I sympathise with this view, but I think I see it in more continuous terms than ex ante vs. ex post, and maybe akin to quality. This is because even ex post, I think there would still be substantial guess-work and assumptions, and the bottom line still relies on interpretation. But the difference for ex post is how empirically informed that analysis can be, and how specific. I.e an ex post analysis can ground estimates on data for that specific org, with that program, in that community. Ex ante analyses can also differ in quality for how empirically informed they are, and how specific they are. But a great ex ante CEA could be more empirically informed and specific than an sub-par ex post CEA. But all this is ~semantics—I think we basically agree.

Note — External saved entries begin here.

(** After [clearTimeout] of what [debounceRef] names, nothing is
    scheduled. *)
Lemma settled_cleared (init : T) k :
  Hook.settled undefined init k ->
  match Hook.debounceRef k with
  | Some id => delete id (Hook.timeouts k)
  | None => Hook.timeouts k
  end = ∅.
Proof.
  intros (_ & _ & Htimers). apply map_empty. intros id'.
  destruct (Hook.debounceRef k) as [id|] eqn:Href.
  - apply lookup_delete_None.
    destruct (Hook.timeouts k !! id') as [v|] eqn:Hlive; [|right; reflexivity].
    left. specialize (Htimers id' v Hlive). congruence.
  - destruct (Hook.timeouts k !! id') as [v|] eqn:Hlive; [|reflexivity].
    specialize (Htimers id' v Hlive). discriminate.
Qed.

Lemma handle_settled (init : T) (e : Hook.Event) k :
  Hook.settled undefined init k ->
  Hook.settled undefined init (Hook.handle undefined nullish e k)
  /\ options (Hook.historyManager (Hook.handle undefined nullish e k))
     = options (Hook.historyManager k)
  /\ Hook.debounceMs (Hook.handle undefined nullish e k) = Hook.debounceMs k.
Proof.
  intros Hk.
  destruct e as [rendered value| | | | |i|id|]; cbn [Hook.handle];
    try (split; [apply call_manager_settled, Hk|split; reflexivity]).
  - unfold Hook.setState. destruct (Hook.debounceMs k >? 0).
    + pose proof (settled_cleared init k Hk) as Hclear.
      destruct Hk as (Hcell & Hreach & Htimers).
      unfold Hook.settled.
      destruct (Hook.debounceRef k) as [r|]; cbn in *;
        (split; [split; [exact Hcell|split; [exact Hreach|]]
                |split; reflexivity]);
        rewrite Hclear; intros id' v Hlive;
        apply lookup_insert_Some in Hlive as [[-> _]|[_ Hlive]];
        [reflexivity|rewrite lookup_empty in Hlive; discriminate
        |reflexivity|rewrite lookup_empty in Hlive; discriminate].
    + split; [apply call_manager_settled, Hk|split; reflexivity].
  - unfold Hook.timeout_fires.
    destruct (Hook.timeouts k !! id);
      [|split; [exact Hk|split; reflexivity]].
    split; [apply call_manager_settled, clearTimeout_settled, Hk|].
    split; reflexivity.
  - unfold Hook.unmount.
    destruct (Hook.debounceRef k);
      [|split; [exact Hk|split; reflexivity]].
    split; [apply clearTimeout_settled, Hk|split; reflexivity].
Qed.

Lemma run_events_snoc (events : list Hook.Event) e k :
  Hook.run_events undefined nullish (events ++ [e]) k
  = Hook.handle undefined nullish e (Hook.run_events undefined nullish events k).
Proof. unfold Hook.run_events. rewrite foldl_app. reflexivity. Qed.

Lemma run_events_settled (init : T) (events : list Hook.Event) k :
  Hook.settled undefined init k ->
  Hook.settled undefined init (Hook.run_events undefined nullish events k)
  /\ options (Hook.historyManager (Hook.run_events undefined nullish events k))
     = options (Hook.historyManager k)
  /\ Hook.debounceMs (Hook.run_events undefined nullish events k)
     = Hook.debounceMs k.
Proof.
  intros Hk. induction events as [|e events IH] using rev_ind.
  - split; [exact Hk|split; reflexivity].
  - destruct IH as (Hs & Ho & Hd). rewrite run_events_snoc.
    destruct (handle_settled init e _ Hs) as (Hs' & Ho' & Hd').
    split; [exact Hs'|]. split; congruence.
Qed.

(** What a successful first render sets up. *)
Lemma useHistoryState_inr (init : T) (o : StateHistoryOptions.t) k0 :
  Hook.useHistoryState init o = inr k0 ->
  k0 = Hook.mkHook (default 0 (StateHistoryOptions.debounceMs o))
         (createHistoryManager init
            (mkOptions (default 50 (StateHistoryOptions.maxHistory o))
               (default true (StateHistoryOptions.enableRedo o))))
         (mkHistoryState [init] 0 init) None ∅ 1%positive
  /\ 1 <= default 50 (StateHistoryOptions.maxHistory o)
  /\ 0 <= default 0 (StateHistoryOptions.debounceMs o).
Proof.
  unfold Hook.useHistoryState.
  destruct (StateHistoryOptions.maxHistory o) as [m|],
    (StateHistoryOptions.debounceMs o) as [d|]; cbn [from_option id];
    repeat match goal with
           | |- context [?x <? ?y] => destruct (Z.ltb_spec x y)
           end;
    intros Hmount; try discriminate Hmount; injection Hmount as <-;
    (split; [reflexivity|lia]).
Qed.

(** Every instance a mounted hook can be in has its cells in agreement, a
    manager with the options of the first render, [maxHistory >= 1] and
    [debounceMs >= 0]. *)
Lemma hook_reachable_settled (init : T) (o : StateHistoryOptions.t) k :
  Hook.reachable undefined nullish init o k ->
  Hook.settled undefined init k
  /\ options (Hook.historyManager k)
     = mkOptions (default 50 (StateHistoryOptions.maxHistory o))
         (default true (StateHistoryOptions.enableRedo o))
  /\ Hook.debounceMs k = default 0 (StateHistoryOptions.debounceMs o)
  /\ 1 <= maxHistory (options (Hook.historyManager k))
  /\ 0 <= Hook.debounceMs k.
Proof.
  intros (k0 & events & Hmount & <-).
  apply useHistoryState_inr in Hmount as (-> & Hm & Hd).
  match goal with
  | |- context [Hook.run_events _ _ _ ?k0] =>
      destruct (run_events_settled init events k0) as (Hs & Ho & Hdb)
  end.
  { unfold Hook.settled. cbn. split; [reflexivity|]. split.
    - exists []. reflexivity.
    - intros id v Hlive. rewrite lookup_empty in Hlive. discriminate. }
  split; [exact Hs|]. rewrite Ho, Hdb. cbn.
  split; [reflexivity|]. split; [reflexivity|]. split; assumption.
Qed.
End hook_facts.

(** X12. The first render of [useHistoryState] throws exactly when
    [maxHistory] is given and below [1] (checked first) or [debounceMs] is
    given and negative; otherwise it creates the manager with [maxHistory]
    defaulting to [50] and [enableRedo] to [true], so with
    [maxHistory >= 1], takes [debounceMs] defaulting to [0], shows the
    state [[initialState]] and schedules nothing. *)
Theorem useHistoryState_validates_options {T : Type} (init : T)
    (o : StateHistoryOptions.t) :
  match Hook.useHistoryState init o with
  | inl message =>
      (exists m, StateHistoryOptions.maxHistory o = Some m /\ m < 1
                 /\ message = "maxHistory must be a positive number"%string)
      \/ ((forall m, StateHistoryOptions.maxHistory o = Some m -> 1 <= m)
          /\ exists d, StateHistoryOptions.debounceMs o = Some d /\ d < 0
                       /\ message
                          = "debounceMs must be a non-negative number"%string)
  | inr k =>
      (forall m, StateHistoryOptions.maxHistory o = Some m -> 1 <= m)
      /\ (forall d, StateHistoryOptions.debounceMs o = Some d -> 0 <= d)
      /\ options (Hook.historyManager k)
         = mkOptions (default 50 (StateHistoryOptions.maxHistory o))
             (default true (StateHistoryOptions.enableRedo o))
      /\ 1 <= maxHistory (options (Hook.historyManager k))
      /\ Hook.debounceMs k = default 0 (StateHistoryOptions.debounceMs o)
      /\ Hook.historyState k = mkHistoryState [init] 0 init
      /\ getState (Hook.historyManager k) = Hook.historyState k
      /\ Hook.timeouts k = ∅
  end.
Proof.
  unfold Hook.useHistoryState.
  destruct (StateHistoryOptions.maxHistory o) as [m|],
    (StateHistoryOptions.debounceMs o) as [d|]; cbn [from_option id];
    repeat match goal with
           | |- context [?x <? ?y] => destruct (Z.ltb_spec x y)
           end;
    cbn [Hook.historyManager Hook.debounceMs Hook.historyState Hook.timeouts
         createHistoryManager options maxHistory getState currentState].
  all: try (left; exists m; repeat split; [assumption]).
  all: try (right; split;
            [first [intros ? [= <-]; lia|discriminate]
            |exists d; repeat split; assumption]).
  all: repeat split; try lia; try (intros ? [= <-]; lia); try discriminate.
Qed.

Lemma useHistoryState_validates_options_witness :
  Hook.useHistoryState (JsString "initial")
    (StateHistoryOptions.mk (Some 0) None None)
  = inl "maxHistory must be a positive number"%string
  /\ Hook.useHistoryState (JsString "initial")
       (StateHistoryOptions.mk (Some 3) (Some (-1)) None)
     = inl "debounceMs must be a non-negative number"%string
  /\ exists k,
       Hook.useHistoryState (JsString "initial")
         (StateHistoryOptions.mk None None None) = inr k
       /\ options (Hook.historyManager k) = mkOptions 50 true.
Proof.
  split; [reflexivity|]. split; [reflexivity|].
  pose proof (useHistoryState_validates_options (JsString "initial")
                (StateHistoryOptions.mk None None None)) as Hmount.
  destruct (Hook.useHistoryState (JsString "initial")
              (StateHistoryOptions.mk None None None)) as [msg|k] eqn:Hk;
    [discriminate Hk|].
  exists k. split; [reflexivity|]. apply Hmount.
Defined.
(** The exceptions the embedded code can raise or observe. *)
Inductive exn : Type :=
| ERR_OUT_OF_RANGE            (* RangeError of a Buffer write *)
| TypeError                   (* property access on null/undefined, call of a non-function *)
| SyntaxError                 (* JSON.parse *)
| StatusError (status : nat)  (* new Error(`Server responded with status ${status}`) *)
| Error (msg : string).       (* new Error(msg) *)

Inductive result (A : Type) : Type :=
| Ok (a : A)
| Throw (e : exn).

Arguments Ok {A} a.
Arguments Throw {A} e.

Definition bind {A B} (m : result A) (k : A -> result B) : result B :=
  match m with
  | Ok a => k a
  | Throw e => Throw e
  end.

(** [try m catch h]. *)
Definition catch {A} (m : result A) (h : exn -> result A) : result A :=
  match m with
  | Ok a => Ok a
  | Throw e => h e
  end.

Definition is_ok {A} (m : result A) : bool :=
  match m with Ok _ => true | Throw _ => false end.

End Outcome.
Import Outcome.

Declare Scope js_scope.
Delimit Scope js_scope with js.
Notation "x <- m ;; k" := (bind m (fun x => k))
(at level 61, m at next level, right associativity) : js_scope.
Open Scope js_scope.

(* ================================================================== *)
(** * Buffers *)

Module Buffer.

(** A Node [Buffer]: a sequence of octets, each kept as an integer. *)
Definition buffer := list Z.

(** [Buffer.alloc(n)]: zero-filled. *)
Definition alloc (n : nat) : buffer := repeat 0%Z n.

(** The octets of an ASCII literal. *)
Definition ascii_bytes (s : string) : list Z :=
  map (fun c => Z.of_nat (nat_of_ascii c)) (list_ascii_of_string s).

(** Overwrite [bs] into [buf] at [off]; [buf] keeps its length. *)
Definition blit (buf : buffer) (off : nat) (bs : list Z) : buffer :=
  firstn off buf ++ firstn (length buf - off) bs
    ++ skipn (off + length bs) buf.

(** [buf.write(string, offset)] for an ASCII string: writes what fits,
    throws when the offset lies beyond the buffer. *)
Definition write (buf : buffer) (s : string) (off : nat) : result buffer :=
  if Nat.ltb (length buf) off then Throw ERR_OUT_OF_RANGE
  else Ok (blit buf off (ascii_bytes s)).

(** Little-endian octets of [v], lowest first. *)
Fixpoint le_bytes (n : nat) (v : Z) : list Z :=
  match n with
  | O => []
  | S k => (v mod 256)%Z :: le_bytes k (v / 256)%Z
  end.

Definition le_value (bs : list Z) : Z :=
  fold_right (fun b acc => (b + 256 * acc)%Z) 0%Z bs.

(** [buf.writeUIntLE]-style write of [n] octets: Node checks the value
    against [0, 2^(8n) - 1] and the offset against the buffer, and throws
    a RangeError otherwise. *)
Definition writeUIntLE (n : nat) (buf : buffer) (v : Z) (off : nat)
  : result buffer :=
  if negb ((0 <=? v)%Z && (v <? 256 ^ Z.of_nat n)%Z) then Throw ERR_OUT_OF_RANGE
  else if Nat.ltb (length buf) (off + n) then Throw ERR_OUT_OF_RANGE
  else Ok (blit buf off (le_bytes n v)).

Definition writeUInt32LE := writeUIntLE 4.
Definition writeUInt16LE := writeUIntLE 2.

(** [buf.readUIntLE]: [None] where Node would throw. *)
Definition readUIntLE (n : nat) (buf : buffer) (off : nat) : option Z :=
  if Nat.ltb (length buf) (off + n) then None
  else Some (le_value (firstn n (skipn off buf))).

Definition readUInt32LE := readUIntLE 4.
Definition readUInt16LE := readUIntLE 2.

(** [buf.slice(a, b)] for in-range bounds. *)
Definition slice (buf : buffer) (a b : nat) : buffer :=
  firstn (b - a) (skipn a buf).

(** [Buffer.concat]. *)
Definition concat (bufs : list buffer) : buffer := List.concat bufs.

End Buffer.

(* ================================================================== *)
(** * utils/videoGeneration.js *)

Module VideoGeneration.
Import Buffer.

Definition sampleRate : Z := 24000.
Definition numChannels : Z := 1.
Definition bitsPerSample : Z := 16.
Definition byteRate : Z := sampleRate * numChannels * bitsPerSample / 8.
Definition blockAlign : Z := numChannels * bitsPerSample / 8.

(** [VideoGenerationService.convertPCMToWAV]. *)
Definition convertPCMToWAV (pcmBuffer : buffer) : result buffer :=
  let dataSize := Z.of_nat (length pcmBuffer) in
  let fileSize := (36 + dataSize)%Z in
  let wavHeader := alloc 44 in
  (* RIFF header *)
  wavHeader <- write wavHeader "RIFF" 0 ;;
  wavHeader <- writeUInt32LE wavHeader fileSize 4 ;;
  wavHeader <- write wavHeader "WAVE" 8 ;;
  (* fmt chunk *)
  wavHeader <- write wavHeader "fmt " 12 ;;
  wavHeader <- writeUInt32LE wavHeader 16 16 ;;
  wavHeader <- writeUInt16LE wavHeader 1 20 ;;
  wavHeader <- writeUInt16LE wavHeader numChannels 22 ;;
  wavHeader <- writeUInt32LE wavHeader sampleRate 24 ;;
  wavHeader <- writeUInt32LE wavHeader byteRate 28 ;;
  wavHeader <- writeUInt16LE wavHeader blockAlign 32 ;;
  wavHeader <- writeUInt16LE wavHeader bitsPerSample 34 ;;
  (* data chunk *)
  wavHeader <- write wavHeader "data" 36 ;;
  wavHeader <- writeUInt32LE wavHeader dataSize 40 ;;
  Ok (concat [wavHeader; pcmBuffer]).
Variable la_strftime : string -> DateTime.t -> option string.
Variable get_participants : string -> list Participant.

(** C9, as the code has it: the default ["Unknown"] is the default of
    [get("name", "Unknown")], so it applies to an absent name, not to an
    empty one. For a meeting with participants, the rows carry, group by
    group, the name of the group's first session in join-time order (for a
    lone session, its own): ["Unknown"] when that session has no name
    field, and the name as it is, the empty string included, when it has
    one. *)
Theorem report_row_name_default (m : Meeting) :
  get_participants (py_str (occurrence_id m)) <> [] ->
  exists out,
    (forall rows names,
        meeting_step la_strftime get_participants (rows, names) m =
        Ok ((rows ++ map (fun r => row_for la_strftime
                                     (get_or (start_time m) "") (shown_name r))
                       out)%list,
            (names ++ map shown_name out)%list)) /\
    Forall2
      (fun g r =>
         exists l1 first l2,
           g = (l1 ++ first :: l2)%list /\
           (forall y, In y l1 -> join_lt first y) /\
           (forall y, In y l2 -> join_le first y) /\
           (name first = None -> shown_name r = "Unknown") /\
           (forall n, name first = Some n -> shown_name r = n))
      (Dict.values
         (participant_groups_of (get_participants (py_str (occurrence_id m)))))
      out.
Proof.
  intros Hne.
  destruct (get_participants (py_str (occurrence_id m))) as [|p ps] eqn:Ep;
    [congruence|].
  destruct (_deduplicate_participants_ok (p :: ps)) as (out & Hout & Hall).
  exists out. split.
  - intros rows names. unfold meeting_step.
    rewrite Ep, Hout. cbn [bind]. now rewrite participant_loop.
  - eapply Forall2_impl; [|exact Hall].
    intros g r Hr. destruct (merged_record_first g r Hr) as
      (l1 & first & l2 & Hg & H1 & H2 & Hname).
    exists l1, first, l2. rewrite Hname.
    split; [exact Hg|]. split; [exact H1|]. split; [exact H2|].
    split; [intros ->; reflexivity | intros n ->; reflexivity].
Qed.

End ReportNames.

(* ================================================================== *)
(** * [get_meetings] and [get_meeting_instances] *)

Section Instances.
Import ZoomAPI Spec.

Lemma ident_eqb_spec (a b : Ident) : reflect (a = b) (ident_eqb a b).
Proof.
  destruct a as [s|n], b as [s'|n']; simpl; try (constructor; discriminate).
  - destruct (String.eqb_spec s s'); constructor; congruence.
  - destruct (Z.eqb_spec n n'); constructor; congruence.
Qed.

(** A loop that appends the elements passing a test is a filter. *)
Lemma append_loop_filter {A : Type} (f : A -> bool) (l acc : list A) :
  fold_left (fun acc x => if f x then (acc ++ [x])%list else acc) l acc =
  (acc ++ filter f l)%list.
Proof.
  revert acc. induction l as [|x l IH]; intros acc; simpl.
  - now rewrite app_nil_r.
  - rewrite IH. destruct (f x); [|reflexivity].
    now rewrite <- app_assoc.
Qed.

Lemma get_meetings_filter (all_meetings : list Meeting) (cutoff : DateTime.t) :
  get_meetings all_meetings cutoff = filter (started_since cutoff) all_meetings.
Proof. unfold get_meetings. now rewrite append_loop_filter. Qed.

Lemma last_entering_snoc (cutoff : DateTime.t) (k : Ident) (l : list Meeting)
    (x : Meeting) :
  last_entering cutoff k (l ++ [x]) =
  if enters_as cutoff k x then Some x else last_entering cutoff k l.
Proof. unfold last_entering. rewrite rev_app_distr. reflexivity. Qed.

Lemma find_app {A : Type} (f : A -> bool) (l1 l2 : list A) :
  find f (l1 ++ l2) =
  match find f l1 with
  | Some x => Some x
  | None => find f l2
  end.
Proof.
  induction l1 as [|x l1 IH]; simpl; [reflexivity|].
  now destruct (f x).
Qed.
(** * The image-denoiser client (frontend/src/App.js)

    A shallow embedding of the React component [App]: its state, the
    effects that load and save the settings, its event handlers, and the
    event loop that runs them. (The third effect only revokes object URLs
    when the component unmounts, after which nothing of it runs.) The
    [<Analytics />] component of the analytics package (lines 2 and 203) is
    outside the model: the requests recorded are those of [handleDenoise].

    - JavaScript values that come out of [JSON.parse] are the inductive
      [JSValue]; numbers are IEEE binary64 ([PrimFloat.float]).
    - A handler is a computation in the monad [M]: it threads the browser
      ([World]: React state, localStorage, revoked object URLs, console,
      requests sent, downloads) and either completes normally or throws.
    - Browser built-ins whose text algorithms are not part of the
      repository ([JSON.parse], [JSON.stringify], [Number.prototype.toString],
      [parseFloat]) are parameters of the development. *)

From Stdlib Require Import String Ascii List NArith Bool DecimalString.
From Stdlib Require Import Floats.
From stdpp Require Import base option gmap strings.
Import ListNotations.
(** * zrepl: replication-progress bookkeeping (endpoint/endpoint_zfs.go,
      endpoint/jobid.go, zfs/versions.go)

    A shallow embedding of the name codec, the JobID type and the progress
    marker engine, together with the properties of the specification that
    concern them. *)

From Stdlib Require Import String Ascii List NArith ZArith Arith Bool Lia.
From Stdlib Require Import DecimalString DecimalPos DecimalN.
Import ListNotations.
Local Open Scope string_scope.

(** ** Errors and results

    Go functions return [(value, error)] and may panic.  An [error] keeps the
    distinguishable kinds the engine dispatches on and the wrapping done with
    [errors.Wrap]. *)

Inductive error : Type :=
| ErrMsg (msg : string)
| DatasetDoesNotExist (path : string)
| BookmarkExists (path : string)
| ErrBookmarkCloningNotSupported
| Wrap (cause : error) (msg : string).

Inductive result (A : Type) : Type :=
| Ok (a : A)
| Err (e : error)
| Panic (msg : string).
Arguments Ok {A} a.
Arguments Err {A} e.
Arguments Panic {A} msg.

Definition is_ok {A} (r : result A) : bool :=
  match r with Ok _ => true | _ => false end.

Definition is_err {A} (r : result A) : bool :=
  match r with Err _ => true | _ => false end.

Definition bind {A B} (r : result A) (k : A -> result B) : result B :=
  match r with
  | Ok a => k a
  | Err e => Err e
  | Panic m => Panic m
  end.

(** [wrap r msg] is the idiom [if err != nil { return errors.Wrap(err, msg) }]. *)
Definition wrap {A} (r : result A) (msg : string) : result A :=
  match r with
  | Err e => Err (Wrap e msg)
  | _ => r
  end.

Declare Scope result_scope.
Delimit Scope result_scope with result.
Notation "'let*' x ':=' r 'in' k" := (bind r (fun x => k))
  (at level 10, x pattern, r at level 100, k at level 200) : result_scope.
Local Open Scope result_scope.

(** ** Strings as byte sequences *)

Module Bytes.

Definition contains (c : ascii) (s : string) : bool :=
  existsb (Ascii.eqb c) (list_ascii_of_string s).

(** [cut c s] splits [s] around the first occurrence of [c]. *)
Fixpoint cut (c : ascii) (s : string) : option (string * string) :=
  match s with
  | EmptyString => None
  | String a rest =>
      if Ascii.eqb a c then Some (EmptyString, rest)
      else match cut c rest with
           | Some (l, r) => Some (String a l, r)
           | None => None
           end
  end.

Not sure about the geography question—from this it looks like the 2012 estimate was based on distribution in Malawi. In 2022 they distribute in DRC, Ghana, Guinea, Malawi, Papua New Guinea, Togo, Uganda, and Zambia, and my guess is that the Givewell figure is an average of those programs? Read into that what you will.
Ooh another angle would be to compare Charity Entrepreneurship’s ex ante CEAs with the eventual charities’ own ex post CEAs. But there’d be a strong selection effect given it depends on eventual charity success/stability, plus the interventions change a lot from the research to implementaiton.
Yes, I agree quality matters a lot, but I think people are universally aware of that—I just wanted to draw attention to the ex-ante/ex-post distinction, which I hadn’t seen raised before.
The CE approach is a good idea, because actually I think the interventions changing a lot from research to implementation is a key part of why ex-ante estimates are unreliable. I don’t know if both estimates are available but it would be great if they are!
One example I know of off the top of my head is LEEP—their CEA for their Malawi campaign found a median of $14/DALY. CE’s original report on lead paint regulation suggested $156/DALY (as a central estimate, I think). That direction and magnitude is pretty surprising to me. I expect it would be explicable based on the details of the different approaches/considerations, but I’d need to look into the details. Maybe a motivating story is that LEEP’s Malawi campaign was surprisingly fast and effective compared to the original report’s hopes?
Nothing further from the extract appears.